Up until recently, I haven’t cared how I look (seriously, I tried to water down mascara that expired in 2006). I’ve spent 5 years dragging a little boy to and fro, over the river, up hill both ways. I’m tired. I’m worn out. I’m weary. I’ll admit that freely, although it took me a long time to be “ok” with myself for saying such things.

Truth be told, I’d be a perfect match for some of those TV shows that make over people who look terrible.Only I’d be the one wearing the same clothes two days in a row. How embarrassing!

So, I started to look at my life to decide what I could do to make me feel more human and less like the chauffeur, constant medicine woman, and general grunt of the house. I know that my situation is not going to change. I will always be Jack’s mom. I will always need to be on my toes and sharp.

But, I’m still a woman who needs to feel like she’s more than the slob who walks blankly through the Kroger to figure out what’s for dinner.

I have mom hair. I’m a petite girl to begin with. I have thick, long, green hair. I look like a troll.

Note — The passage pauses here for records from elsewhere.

(** With a melt rate that is not negative, a day whose precipitation is
    not negative melts and releases no negative amount. *)
Theorem runoff_nonnegative inp lddcreate p N d t c :
  0 <= meltRate p -> 0 <= precip_tss inp t ->
  let self := after inp lddcreate p N d in
  0 <= actualMelt inp self t c /\ 0 <= runoffGenerated inp self t c.
Proof.
  intros Hm HP self.
  pose proof (snow_after_nonneg inp lddcreate p N d c) as Hs. fold self in Hs.
  destruct (after_frame inp lddcreate p N d) as (Hp & _). fold self in Hp.
  assert (Ham : 0 <= actualMelt inp self t c).
  { destruct (Qlt_le_dec (temperature inp self t c) 0) as [HT|HT].
    - destruct (day_frozen inp self t c HT) as (Hsf & _ & Hpm).
      unfold actualMelt, snowAccumulated, precipitation in *.
      qmin_cases; lra.
    - destruct (day_melting inp self t c HT) as (Hsf & _ & Hpm).
      rewrite Hp in Hpm.
      assert (0 <= temperature inp self t c * meltRate p) by nra.
      unfold actualMelt, snowAccumulated in *. qmin_cases; lra. }
  split; [exact Ham|].
  unfold runoffGenerated, rainFall, pcrnot, precipitation.
  destruct (freezing inp self t c); simpl; lra.
Qed.

Lemma runoff_nonnegative_witness :
  let inp := single_cell [10; 0; 0] [-1; 5; 5] [0; 0; 0] in
  let p := MyFirstModel_init 0.1 true in
  0 <= meltRate p /\ 0 <= precip_tss inp 2 /\
  0 <= runoffGenerated inp (after inp all_pits p 3 1) 2 0%nat.
Proof.
  cbv zeta. split; [vm_compute; discriminate|].
  split; [vm_compute; discriminate|].
  apply (runoff_nonnegative (single_cell [10; 0; 0] [-1; 5; 5] [0; 0; 0])
           all_pits (MyFirstModel_init 0.1 true) 3 1 2 0%nat);
    vm_compute; discriminate.
Defined.

(** With non-negative precipitation and melt rate the store of a cell is
    never more than the precipitation received so far. *)
Theorem snow_at_most_precipitation inp lddcreate p N c d :
  0 <= meltRate p -> (forall t, 0 <= precip_tss inp t) ->
  snow (after inp lddcreate p N d) c <= cumulativePrecipitation inp d.
Proof.
  intros Hm HP.
  pose proof (balance_after inp lddcreate p N c d) as Hb.
  assert (0 <= cumulativeRunoff inp lddcreate p N c d); [|lra].
  unfold cumulativeRunoff. apply Qsum_nonneg. intros t _.
  apply (runoff_nonnegative inp lddcreate p N (t - 1) t c Hm (HP t)).
Qed.

Lemma snow_at_most_precipitation_witness :
  let inp := single_cell [10; 0; 0] [-1; 5; 5] [0; 0; 0] in
  let p := MyFirstModel_init 0.1 true in
  0 <= meltRate p /\
  snow (after inp all_pits p 3 3) 0%nat <= cumulativePrecipitation inp 3.
Proof.
  cbv zeta. split; [vm_compute; discriminate|].
  apply (snow_at_most_precipitation
           (single_cell [10; 0; 0] [-1; 5; 5] [0; 0; 0]) all_pits
           (MyFirstModel_init 0.1 true) 3 0%nat 3).
  - vm_compute; discriminate.
  - intros [|[|[|[|t]]]]; vm_compute; discriminate.
Defined.

Lemma Qsum_zero {A} (f : A -> Q) (l : list A) :
  (forall x, x ∈ l -> f x == 0) -> Qsum (f <$> l) == 0.
Proof.
  induction l as [|x l IH]; intros H; [reflexivity|].
  rewrite fmap_cons, Qsum_cons, (H x (list_elem_of_here x l)), IH; [lra|].
  intros y Hy. apply H, list_elem_of_further, Hy.
Qed.

(** While it freezes at a cell and the precipitation is not negative, the
    cell releases nothing and stores all the precipitation. *)
Theorem frozen_days_accumulate inp lddcreate p N c d :
  (forall t, (1 <= t <= d)%nat ->
     temp_tss inp t
     - (dem_map inp c - elevationMeteoStation) * temperatureLapseRate p < 0) ->
  (forall t, (1 <= t <= d)%nat -> 0 <= precip_tss inp t) ->
  snow (after inp lddcreate p N d) c == cumulativePrecipitation inp d /\
  forall t, (1 <= t <= d)%nat ->
    runoffGenerated inp (after inp lddcreate p N (t - 1)) t c == 0.
Proof.
  intros HT HP.
  assert (Hr : forall t, (1 <= t <= d)%nat ->
            runoffGenerated inp (after inp lddcreate p N (t - 1)) t c == 0).
  { intros t Ht. specialize (HT t Ht). specialize (HP t Ht).
    rewrite <- (temperature_after inp lddcreate p N (t - 1)) in HT.
    destruct (day_frozen inp _ t c HT) as (Hsf & Hrf & Hpm).
    pose proof (snow_after_nonneg inp lddcreate p N (t - 1) c).
    unfold runoffGenerated, actualMelt, snowAccumulated, precipitation in *.
    qmin_cases; lra. }
  split; [|exact Hr].
  pose proof (balance_after inp lddcreate p N c d) as Hb.
  assert (cumulativeRunoff inp lddcreate p N c d == 0); [|lra].
  unfold cumulativeRunoff. apply Qsum_zero.
  intros t Ht%elem_of_seq. apply Hr. lia.
Qed.

Lemma frozen_days_accumulate_witness :
  let inp := single_cell [10; 2] [-1; -3] [0; 0] in
  snow (after inp all_pits (MyFirstModel_init 0.1 true) 2 2) 0%nat
  == cumulativePrecipitation inp 2.
Proof.
  cbv zeta.
  apply (frozen_days_accumulate (single_cell [10; 2] [-1; -3] [0; 0])
           all_pits (MyFirstModel_init 0.1 true) 2 0%nat 2).
  - intros [|[|[|t]]] Ht; try lia; reflexivity.
  - intros [|[|[|t]]] Ht; try lia; vm_compute; discriminate.
Defined.

(** While it does not freeze at a cell whose store is empty, with a melt
    rate that is not negative, the store stays empty and every day's
    precipitation is that day's runoff. *)
Theorem thaw_days_pass_through inp lddcreate p N c d :
  0 <= meltRate p ->
  (forall t, (1 <= t <= d)%nat ->
     0 <= temp_tss inp t
          - (dem_map inp c - elevationMeteoStation) * temperatureLapseRate p) ->
  snow (after inp lddcreate p N d) c == 0 /\
  forall t, (1 <= t <= d)%nat ->
    runoffGenerated inp (after inp lddcreate p N (t - 1)) t c
    == precip_tss inp t.
Proof.
  intros Hm HT.
  assert (Hs : forall k, (k <= d)%nat ->
            snow (after inp lddcreate p N k) c == 0).
  { induction k as [|k IH]; intros Hk; [simpl; lra|].
    specialize (IH ltac:(lia)). specialize (HT (S k) ltac:(lia)).
    rewrite <- (temperature_after inp lddcreate p N k) in HT.
    destruct (day_melting inp _ (S k) c HT) as (Hsf & Hrf & Hpm).
    destruct (after_frame inp lddcreate p N k) as (Hp & _).
    rewrite Hp in Hpm.
    assert (0 <= temperature inp (after inp lddcreate p N k) (S k) c
                 * meltRate p) by nra.
    rewrite after_S, snow_dynamic.
    unfold snowRemaining, actualMelt, snowAccumulated in *.
    qmin_cases; lra. }
  split; [apply Hs; lia|].
  intros t Ht. specialize (Hs (t - 1)%nat ltac:(lia)).
  specialize (HT t Ht).
  rewrite <- (temperature_after inp lddcreate p N (t - 1)) in HT.
  destruct (day_melting inp _ t c HT) as (Hsf & Hrf & Hpm).
  destruct (after_frame inp lddcreate p N (t - 1)) as (Hp & _).
  rewrite Hp in Hpm.
  assert (0 <= temperature inp (after inp lddcreate p N (t - 1)) t c
               * meltRate p) by nra.
  unfold runoffGenerated, actualMelt, snowAccumulated, precipitation in *.
  qmin_cases; lra.
Qed.

Lemma thaw_days_pass_through_witness :
  let inp := single_cell [10; 2] [1; 3] [0; 0] in
  let p := MyFirstModel_init 0.1 true in
  0 <= meltRate p /\
  snow (after inp all_pits p 2 2) 0%nat == 0 /\
  runoffGenerated inp (after inp all_pits p 2 1) 2 0%nat == precip_tss inp 2.
Proof.
  cbv zeta. split; [vm_compute; discriminate|].
  destruct (thaw_days_pass_through (single_cell [10; 2] [1; 3] [0; 0])
              all_pits (MyFirstModel_init 0.1 true) 2 0%nat 2) as [Hs Hr].
  - vm_compute; discriminate.
  - intros [|[|[|t]]] Ht; try lia; vm_compute; discriminate.
  - split; [exact Hs|]. apply (Hr 2%nat). lia.
Defined.

(** The store of a cell depends on the elevation of that cell, the
    precipitation and temperature tables and the parameters, and on
    nothing else: not on the other cells, the drainage network, the cell
    area, the gauge, the observed discharge or the number of time steps. *)
Theorem snow_depends_on_elevation_only
    inp inp' lddcreate lddcreate' p N N' d c c' :
  dem_map inp c = dem_map inp' c' ->
  (forall t, precip_tss inp t = precip_tss inp' t) ->
  (forall t, temp_tss inp t = temp_tss inp' t) ->
  snow (after inp lddcreate p N d) c = snow (after inp' lddcreate' p N' d) c'.
Proof.
  intros Hdem HP HT. induction d as [|d IH]; [reflexivity|].
  rewrite !after_S, !snow_dynamic.
  unfold snowRemaining, actualMelt, snowAccumulated, potentialMelt, snowFall,
    freezing, precipitation.
  rewrite !temperature_after, IH, Hdem, HP, HT.
  destruct (after_frame inp lddcreate p N d) as (-> & _).
  destruct (after_frame inp' lddcreate' p N' d) as (-> & _).
  reflexivity.
Qed.

Lemma snow_depends_on_elevation_only_witness :
  snow (after (single_cell [10; 0; 0] [-1; 5; 5] [0; 0; 0]) all_pits
          (MyFirstModel_init 0.1 true) 3 3) 0%nat
  = snow (after (two_cells [10; 0; 0] [-1; 5; 5] [7; 7; 7]) to_chain
            (MyFirstModel_init 0.1 true) 5 3) 1%nat.
Proof.
  apply snow_depends_on_elevation_only; reflexivity.
Defined.

(** For a cell at or above the meteo station, with non-negative
    precipitation and melt rate, a larger lapse rate never leaves less
    snow. *)
Theorem lapse_rate_monotone inp lddcreate m l1 l2 N d c :
  0 <= m -> (forall t, 0 <= precip_tss inp t) ->
  elevationMeteoStation <= dem_map inp c ->
  l1 <= l2 ->
  snow (after inp lddcreate
          {| meltRate := m; temperatureLapseRate := l1 |} N d) c
  <= snow (after inp lddcreate
             {| meltRate := m; temperatureLapseRate := l2 |} N d) c.
Proof.
  intros Hm HP Hdem Hl. induction d as [|d IH]; [simpl; lra|].
  pose proof (snow_after_nonneg inp lddcreate
                {| meltRate := m; temperatureLapseRate := l1 |} N d c) as Hs1.
  specialize (HP (S d)).
  rewrite !after_S, !snow_dynamic.
  unfold snowRemaining, actualMelt, snowAccumulated, potentialMelt, snowFall,
    freezing, pcrnot, precipitation.
  rewrite !temperature_after.
  destruct (after_frame inp lddcreate
              {| meltRate := m; temperatureLapseRate := l1 |} N d)
    as (-> & _).
  destruct (after_frame inp lddcreate
              {| meltRate := m; temperatureLapseRate := l2 |} N d)
    as (-> & _).
  cbn [meltRate temperatureLapseRate].
  set (h := dem_map inp c - elevationMeteoStation).
  assert (Hh : h * l1 <= h * l2) by (unfold h; nra).
  set (T1 := temp_tss inp (S d) - h * l1).
  set (T2 := temp_tss inp (S d) - h * l2).
  assert (HT : T2 <= T1) by (unfold T1, T2; lra).
  destruct (Qltb T1 0.0) eqn:E1; destruct (Qltb T2 0.0) eqn:E2;
    cbn [negb ifthenelse].
  - qmin_cases; lra.
  - apply Qltb_lt in E1. apply Qltb_ge in E2. lra.
  - apply Qltb_ge in E1. assert (0 <= T1 * m) by nra. qmin_cases; lra.
  - apply Qltb_ge in E1. apply Qltb_ge in E2.
    assert (T2 * m <= T1 * m) by nra. qmin_cases; lra.
Qed.

Lemma lapse_rate_monotone_witness :
  let inp := hill_cell [10; 0; 0] [-1; 5; 5] [0; 0; 0] in
  0.004 <= 0.005 /\
  snow (after inp all_pits
          {| meltRate := 0.1; temperatureLapseRate := 0.004 |} 3 3) 0%nat
  <= snow (after inp all_pits
             {| meltRate := 0.1; temperatureLapseRate := 0.005 |} 3 3) 0%nat.
Proof.
  cbv zeta. split; [vm_compute; discriminate|].
  apply (lapse_rate_monotone (hill_cell [10; 0; 0] [-1; 5; 5] [0; 0; 0])
           all_pits 0.1 0.004 0.005 3 3 0%nat).
  - vm_compute; discriminate.
  - intros [|[|[|[|t]]]]; vm_compute; discriminate.
  - vm_compute; discriminate.
  - vm_compute; discriminate.
Defined.

(** ** Routing *)

Lemma filter_all {A} (P : A -> Prop) `{forall x, Decision (P x)} (l : list A) :
  (forall x, x ∈ l -> P x) -> filter P l = l.
Proof.
  induction l as [|x l IH]; intros HP; [reflexivity|].
  rewrite filter_cons_True by (apply HP, list_elem_of_here).
  f_equal. apply IH. intros y Hy. apply HP, list_elem_of_further, Hy.
Qed.

Lemma Qsum_scale {A} (f : A -> Q) (k : Q) (l : list A) :
  Qsum ((fun x => f x * k) <$> l) == k * Qsum (f <$> l).
Proof.
  induction l as [|x l IH]; [simpl; lra|].
  rewrite !fmap_cons, !Qsum_cons, IH. lra.
Qed.

Lemma Qsum_plus {A} (f g : A -> Q) (l : list A) :
  Qsum ((fun x => f x + g x) <$> l) == Qsum (f <$> l) + Qsum (g <$> l).
Proof.
  induction l as [|x l IH]; [simpl; lra|].
  rewrite !fmap_cons, !Qsum_cons, IH. lra.
Qed.

Lemma Qsum_const {A} (k : Q) (l : list A) :
  Qsum ((fun _ => k) <$> l) == inject_Z (Z.of_nat (length l)) * k.
Proof.
  induction l as [|x l IH];
    [change (0 == 0 * k); lra|].
  rewrite fmap_cons, Qsum_cons, IH. cbn [length].
  rewrite Nat2Z.inj_succ, <- Z.add_1_r, inject_Z_plus.
  change (inject_Z 1) with 1. lra.
Qed.

Lemma Qsum_swap {A B} (f : A -> B -> Q) (la : list A) (lb : list B) :
  Qsum ((fun a => Qsum (f a <$> lb)) <$> la)
  == Qsum ((fun b => Qsum ((fun a => f a b) <$> la)) <$> lb).
Proof.
  induction la as [|a la IH].
  - simpl. symmetry. apply Qsum_zero. reflexivity.
  - rewrite fmap_cons, Qsum_cons, IH, <- Qsum_plus.
    apply Qsum_ext. intros b _. rewrite fmap_cons, Qsum_cons. reflexivity.
Qed.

(Yes, I have green hair. See, well..When I got the wild hair to make myself look better, I thought I’d dye over my previously highlighted hair (because I don’t have time to go get my hair done the week before Christmas). Well, that didn’t exactly work to my advantage, and I now have green streaks in my hair.)

My hair weighs me down. Literally and figuratively. I don’t do it. I get up, throw the brush through it, and pop it up in a clip all day. I can’t honestly remember the last time that my hair didn’t look like that. I don’t remember the last time I let it be long.

So, it’s going. I’m getting rid of it.

For me.

Because maybe, just maybe, getting rid of unwanted weight (in the form of hair) will help me remember that I am not just Jack’s mom. I’m also a wife. The mother of an almost-teenager. I’m still sassy! I may not wear heels and hose on a daily basis, but I can care more. I can care about me. I haven’t done that in a long time.

It’s time.

In this hectic time of year, please take a second to see yourself as more than just a mom. Be fun. Be sassy. Be you.